**Source material**

(* ===== verification/Linear.v ===== *)
(** * Tensor-parallel linear layers

    [layers/linear.py]: each rank holds rows (column parallel) or columns (row
    parallel) of a weight, cut out of the checkpoint's tensors by the layer's
    weight loader. A loader is a method of the parameter's data. *)

From S2P Require Import Prelude Tensors Ranks.

(** [dist.get_rank()] and [dist.get_world_size()]. *)
Record Group := { rank : nat; world_size : nat }.

Definition divide {S} (numerator denominator : nat) : M S nat :=
  if denominator =? 0 then raise ZeroDivisionError
  else assert_ (numerator mod denominator =? 0) "";;; ret (numerator / denominator).

(** Run a method of a part that is not in the state. *)
Definition run_on {S T A} (t : T) (m : M T A) : M S T := fun s =>
  match m t with
  | (inr _, t') => (inr t', s)
  | (inl e, _) => (inl e, s)
  end.

Section Linear.
Context {F : Type} `{!Scalar F} `{!Torch F}.
Local Abbreviation mat := (list (list F)).

(** [torch.empty]. *)
Definition empty2 (rows cols : nat) : Param F :=
  Mat cols ((fun i => (fun j => garbage (i * cols + j)) <$> seq 0 cols) <$> seq 0 rows).
Definition empty1 (n : nat) : Param F := Vec (garbage <$> seq 0 n).

Record Linear := {
  tp_dim : option nat;
  tp_rank : nat;
  tp_size : nat;
  weight : Param F;
  bias : option (Param F)
}.

Definition LinearBase (g : Group) (input_size output_size : nat) (has_bias : bool) (dim : option nat) : Linear :=
  {| tp_dim := dim; tp_rank := rank g; tp_size := world_size g;
     weight := empty2 output_size input_size;
     bias := if has_bias then Some (empty1 output_size) else None |}.

(** ** Replicated *)

Definition ReplicatedLinear (g : Group) (input_size output_size : nat) (has_bias : bool) : Linear :=
  LinearBase g input_size output_size has_bias None.

Definition Replicated_weight_loader (loaded : Param F) : M (Param F) unit := copy_whole loaded.

Definition MergedReplicatedLinear (g : Group) (input_size : nat) (output_sizes : list nat) (has_bias : bool) : Linear :=
  ReplicatedLinear g input_size (sum_list output_sizes) has_bias.

Definition MergedReplicated_weight_loader (output_sizes : list nat) (loaded : Param F) (shard_id : nat)
    : M (Param F) unit :=
  let shard_offset := sum_list (take shard_id output_sizes) in
  let! size := or_raise (output_sizes !! shard_id) IndexError in
  copy_narrow 0 shard_offset size loaded.

(** ** Column parallel *)

Definition ColumnParallelLinear {S} (g : Group) (input_size output_size : nat) (has_bias : bool) : M S Linear :=
  let! out := divide output_size (world_size g) in
  ret (LinearBase g input_size out has_bias (Some 0)).

Definition ColumnParallel_weight_loader (self : Linear) (loaded : Param F) : M (Param F) unit :=
  let! param := gets id in
  let! dim := or_raise (tp_dim self) TypeError in
  let! shard_size := tsize param dim in
  let start_idx := tp_rank self * shard_size in
  let! loaded := narrow dim start_idx shard_size loaded in
  copy_whole loaded.

Definition bias_vec (b : option (Param F)) : option (list F) := as_vec <$> b.

(** [forward] of a replicated or column-parallel layer. *)
Definition Linear_forward (self : Linear) (x : mat) : mat :=
  linear x (as_mat (weight self)) (bias_vec (bias self)).

(** The rank's share of a checkpoint tensor: [loaded.chunk(tp_size, tp_dim)[tp_rank]]. *)
Definition own_chunk (self : Linear) (dim : nat) (loaded : Param F) : M (Param F) (Param F) :=
  let! chunks := chunk (tp_size self) dim loaded in
  or_raise (chunks !! tp_rank self) IndexError.

Record Merged := { mg_linear : Linear; output_sizes : list nat }.

Definition MergedColumnParallelLinear {S} (g : Group) (input_size : nat) (sizes : list nat) (has_bias : bool)
    : M S Merged :=
  let! l := ColumnParallelLinear g input_size (sum_list sizes) has_bias in
  ret {| mg_linear := l; output_sizes := sizes |}.

Definition MergedColumn_weight_loader (self : Merged) (loaded : Param F) (shard_id : nat) : M (Param F) unit :=
  let n := tp_size (mg_linear self) in
  let shard_offset := sum_list (take shard_id (output_sizes self)) / n in
  let! size := or_raise (output_sizes self !! shard_id) IndexError in
  let! dim := or_raise (tp_dim (mg_linear self)) TypeError in
  let! own := own_chunk (mg_linear self) dim loaded in
  copy_narrow dim shard_offset (size / n) own.

Record QKV := { qkv_linear : Linear; head_size : nat; num_heads : nat; num_kv_heads : nat }.

Definition QKVParallelLinear {S} (g : Group) (hidden_size head_size total_num_heads : nat)
    (total_num_kv_heads : option nat) (has_bias : bool) : M S QKV :=
  let total_kv := match total_num_kv_heads with Some (S _ as k) => k | _ => total_num_heads end in
  let! heads := divide total_num_heads (world_size g) in
  let! kv_heads := divide total_kv (world_size g) in
  let! l := ColumnParallelLinear g hidden_size ((total_num_heads + 2 * total_kv) * head_size) has_bias in
  ret {| qkv_linear := l; head_size := head_size; num_heads := heads; num_kv_heads := kv_heads |}.

Definition QKV_weight_loader (self : QKV) (loaded : Param F) (shard_id : string) : M (Param F) unit :=
  assert_ (bool_decide (shard_id ∈ ["q"; "k"; "v"]%string)) "";;;
  let q := num_heads self * head_size self in
  let kv := num_kv_heads self * head_size self in
  let '(size, offset) :=
    (if bool_decide (shard_id = "q"%string) then (q, 0)
     else if bool_decide (shard_id = "k"%string) then (kv, q) else (kv, q + kv)) in
  let! dim := or_raise (tp_dim (qkv_linear self)) TypeError in
  let! own := own_chunk (qkv_linear self) dim loaded in
  copy_narrow dim offset size own.

(** ** Row parallel *)

Definition RowParallelLinear {S} (g : Group) (input_size output_size : nat) (has_bias : bool) : M S Linear :=
  let! inp := divide input_size (world_size g) in
  ret (LinearBase g inp output_size has_bias (Some 1)).

Definition RowParallel_weight_loader (self : Linear) (loaded : Param F) : M (Param F) unit :=
  let! param := gets id in
  if ndim param =? 1 then copy_whole loaded
  else
    let! dim := or_raise (tp_dim self) TypeError in
    let! shard_size := tsize param dim in
    let start_idx := tp_rank self * shard_size in
    let! loaded := narrow dim start_idx shard_size loaded in
    copy_whole loaded.

Definition RowParallel_forward (self : Linear) (x : mat) : Prog F mat :=
  let y := linear x (as_mat (weight self)) (if tp_rank self =? 0 then bias_vec (bias self) else None) in
  if 1 <? tp_size self then all_reduce y else Done y.

End Linear.

Arguments Linear : clear implicits.
Arguments Merged : clear implicits.
Arguments QKV : clear implicits.

(** ** Parameters along their first dimension

    A vector's entries and a matrix's rows. *)

Class Outer {F A : Type} `{!Scalar F} (mk : list A -> Param F) (ok : A -> Prop) := {
  mk_size {S} l (s : S) Q : Q (length l) s -> wp (tsize (mk l) 0) s Q;
  mk_view a k l : view_of 0 a k (mk l) = mk (cut a k l);
  mk_copied old new : Forall ok new -> length new = length old -> copied (mk old) (mk new) = Some (mk new);
  mk_write a new l : write_view 0 a (mk new) (mk l) = mk (splice a new l)
}.

#[export] Instance Vec_Outer `{!Scalar F} : Outer (F := F) Vec (fun _ => True).
Proof.
  split; try done. intros old new _ Hl. simpl. unfold expand. by rewrite Hl, Nat.eqb_refl.
Qed.

Lemma expand_rows `{!Scalar F} c (m : list (list F)) : wide c m -> mapM (expand c) m = Some m.
Proof.
  intros Hw. apply mapM_Some_2. induction Hw as [|r m Hr _ IH]; constructor; [|done].
  unfold expand. by rewrite Hr, Nat.eqb_refl.
Qed.

#[export] Instance Mat_Outer `{!Scalar F} c : Outer (F := F) (Mat c) (fun r => length r = c).
Proof.
  split; try done. intros old new Hn Hl. cbn [copied]. rewrite expand_rows by done. simpl.
  unfold expand. by rewrite Hl, Nat.eqb_refl.
Qed.

Section Blocks.
Context {A : Type}.

(** A list as blocks of given lengths. *)
Lemma blocks_of (ks : list nat) (l : list A) : length l = sum_list ks ->
  exists bl, concat bl = l /\ length <$> bl = ks.
Proof.
  revert l. induction ks as [|k ks IH]; intros l Hl; simpl in Hl; [by exists []; destruct l|].
  destruct (IH (drop k l)) as (bl & Hc & Hk); [rewrite length_drop; lia|].
  exists (take k l :: bl). split; [cbn [concat]; by rewrite Hc, take_drop|].
  rewrite fmap_cons, Hk, length_take. f_equal. lia.
Qed.

Lemma splice_block (bl : list (list A)) j new old : bl !! j = Some old -> length new = length old ->
  splice (length (concat (take j bl))) new (concat bl) = concat (<[j := new]> bl).
Proof.
  intros Hj Hl. unfold splice. rewrite <-(take_drop_middle bl j old Hj) at 2 4.
  rewrite concat_app. cbn [concat]. rewrite take_app_length. rewrite <-drop_drop, drop_app_length, Hl, drop_app_length.
  assert (j < length bl) by by apply lookup_lt_Some in Hj.
  rewrite insert_take_drop by done. rewrite concat_app. done.
Qed.

Lemma concat_take_length (bl : list (list A)) j : length (concat (take j bl)) = sum_list (take j (length <$> bl)).
Proof.
  rewrite <-fmap_take. generalize (take j bl). clear. intros bl. induction bl as [|b bl IH]; [done|].
  cbn [concat]. by rewrite length_app, IH.
Qed.

End Blocks.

**What you will do**
Print, from the entries above, the line with "mk_write a new", the line with "intros Hj Hl." and all lines between them, exactly and with nothing else.

**Solution**
  mk_write a new l : write_view 0 a (mk new) (mk l) = mk (splice a new l)
}.

#[export] Instance Vec_Outer `{!Scalar F} : Outer (F := F) Vec (fun _ => True).
Proof.
  split; try done. intros old new _ Hl. simpl. unfold expand. by rewrite Hl, Nat.eqb_refl.
Qed.

Lemma expand_rows `{!Scalar F} c (m : list (list F)) : wide c m -> mapM (expand c) m = Some m.
Proof.
  intros Hw. apply mapM_Some_2. induction Hw as [|r m Hr _ IH]; constructor; [|done].
  unfold expand. by rewrite Hr, Nat.eqb_refl.
Qed.

#[export] Instance Mat_Outer `{!Scalar F} c : Outer (F := F) (Mat c) (fun r => length r = c).
Proof.
  split; try done. intros old new Hn Hl. cbn [copied]. rewrite expand_rows by done. simpl.
  unfold expand. by rewrite Hl, Nat.eqb_refl.
Qed.

Section Blocks.
Context {A : Type}.

(** A list as blocks of given lengths. *)
Lemma blocks_of (ks : list nat) (l : list A) : length l = sum_list ks ->
  exists bl, concat bl = l /\ length <$> bl = ks.
Proof.
  revert l. induction ks as [|k ks IH]; intros l Hl; simpl in Hl; [by exists []; destruct l|].
  destruct (IH (drop k l)) as (bl & Hc & Hk); [rewrite length_drop; lia|].
  exists (take k l :: bl). split; [cbn [concat]; by rewrite Hc, take_drop|].
  rewrite fmap_cons, Hk, length_take. f_equal. lia.
Qed.

Lemma splice_block (bl : list (list A)) j new old : bl !! j = Some old -> length new = length old ->
  splice (length (concat (take j bl))) new (concat bl) = concat (<[j := new]> bl).
Proof.
  intros Hj Hl. unfold splice. rewrite <-(take_drop_middle bl j old Hj) at 2 4.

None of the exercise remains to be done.